— Data shown —
------------------------------

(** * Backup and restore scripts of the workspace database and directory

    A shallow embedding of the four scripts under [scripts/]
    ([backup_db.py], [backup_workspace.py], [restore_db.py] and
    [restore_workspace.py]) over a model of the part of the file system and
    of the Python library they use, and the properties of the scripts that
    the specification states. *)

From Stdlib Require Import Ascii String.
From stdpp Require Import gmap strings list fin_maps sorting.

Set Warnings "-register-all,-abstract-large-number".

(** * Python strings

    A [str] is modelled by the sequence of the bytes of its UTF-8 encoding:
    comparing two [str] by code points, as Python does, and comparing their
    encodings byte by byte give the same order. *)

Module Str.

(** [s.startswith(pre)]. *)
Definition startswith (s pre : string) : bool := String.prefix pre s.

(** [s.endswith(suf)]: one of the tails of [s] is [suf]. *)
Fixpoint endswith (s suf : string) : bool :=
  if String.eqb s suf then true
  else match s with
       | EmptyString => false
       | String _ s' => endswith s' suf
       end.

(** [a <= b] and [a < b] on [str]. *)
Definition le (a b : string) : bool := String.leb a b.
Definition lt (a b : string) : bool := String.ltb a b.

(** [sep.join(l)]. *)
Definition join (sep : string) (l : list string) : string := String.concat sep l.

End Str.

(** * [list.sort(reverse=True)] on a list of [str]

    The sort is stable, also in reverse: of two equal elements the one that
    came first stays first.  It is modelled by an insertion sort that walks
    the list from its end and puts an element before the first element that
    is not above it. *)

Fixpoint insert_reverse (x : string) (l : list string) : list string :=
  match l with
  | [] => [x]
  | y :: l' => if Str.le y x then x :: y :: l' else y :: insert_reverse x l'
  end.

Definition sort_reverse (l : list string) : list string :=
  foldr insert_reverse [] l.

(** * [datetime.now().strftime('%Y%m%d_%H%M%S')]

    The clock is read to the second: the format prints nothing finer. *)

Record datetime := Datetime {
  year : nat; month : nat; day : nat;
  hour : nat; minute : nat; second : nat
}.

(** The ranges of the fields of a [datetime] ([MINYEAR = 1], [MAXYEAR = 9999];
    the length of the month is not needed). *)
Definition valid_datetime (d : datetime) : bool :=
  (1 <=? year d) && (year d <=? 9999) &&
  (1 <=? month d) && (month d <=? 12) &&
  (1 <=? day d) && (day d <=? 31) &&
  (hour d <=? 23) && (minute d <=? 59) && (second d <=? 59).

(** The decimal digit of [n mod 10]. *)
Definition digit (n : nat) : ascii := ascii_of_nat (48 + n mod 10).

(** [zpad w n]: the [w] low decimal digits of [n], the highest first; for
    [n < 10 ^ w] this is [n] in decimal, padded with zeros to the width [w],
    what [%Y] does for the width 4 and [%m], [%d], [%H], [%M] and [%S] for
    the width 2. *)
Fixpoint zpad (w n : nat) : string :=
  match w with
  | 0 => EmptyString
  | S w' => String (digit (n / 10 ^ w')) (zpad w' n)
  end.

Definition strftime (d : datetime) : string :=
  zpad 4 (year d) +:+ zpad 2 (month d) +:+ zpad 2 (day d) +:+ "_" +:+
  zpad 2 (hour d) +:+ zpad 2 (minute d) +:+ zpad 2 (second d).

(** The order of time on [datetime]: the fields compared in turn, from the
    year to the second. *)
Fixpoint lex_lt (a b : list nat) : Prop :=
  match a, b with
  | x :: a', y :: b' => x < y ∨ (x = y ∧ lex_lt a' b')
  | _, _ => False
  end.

------------------------------

Would you show every line in the data above that contains the string "modelled"?

    A [str] is modelled by the sequence of the bytes of its UTF-8 encoding:
    came first stays first.  It is modelled by an insertion sort that walks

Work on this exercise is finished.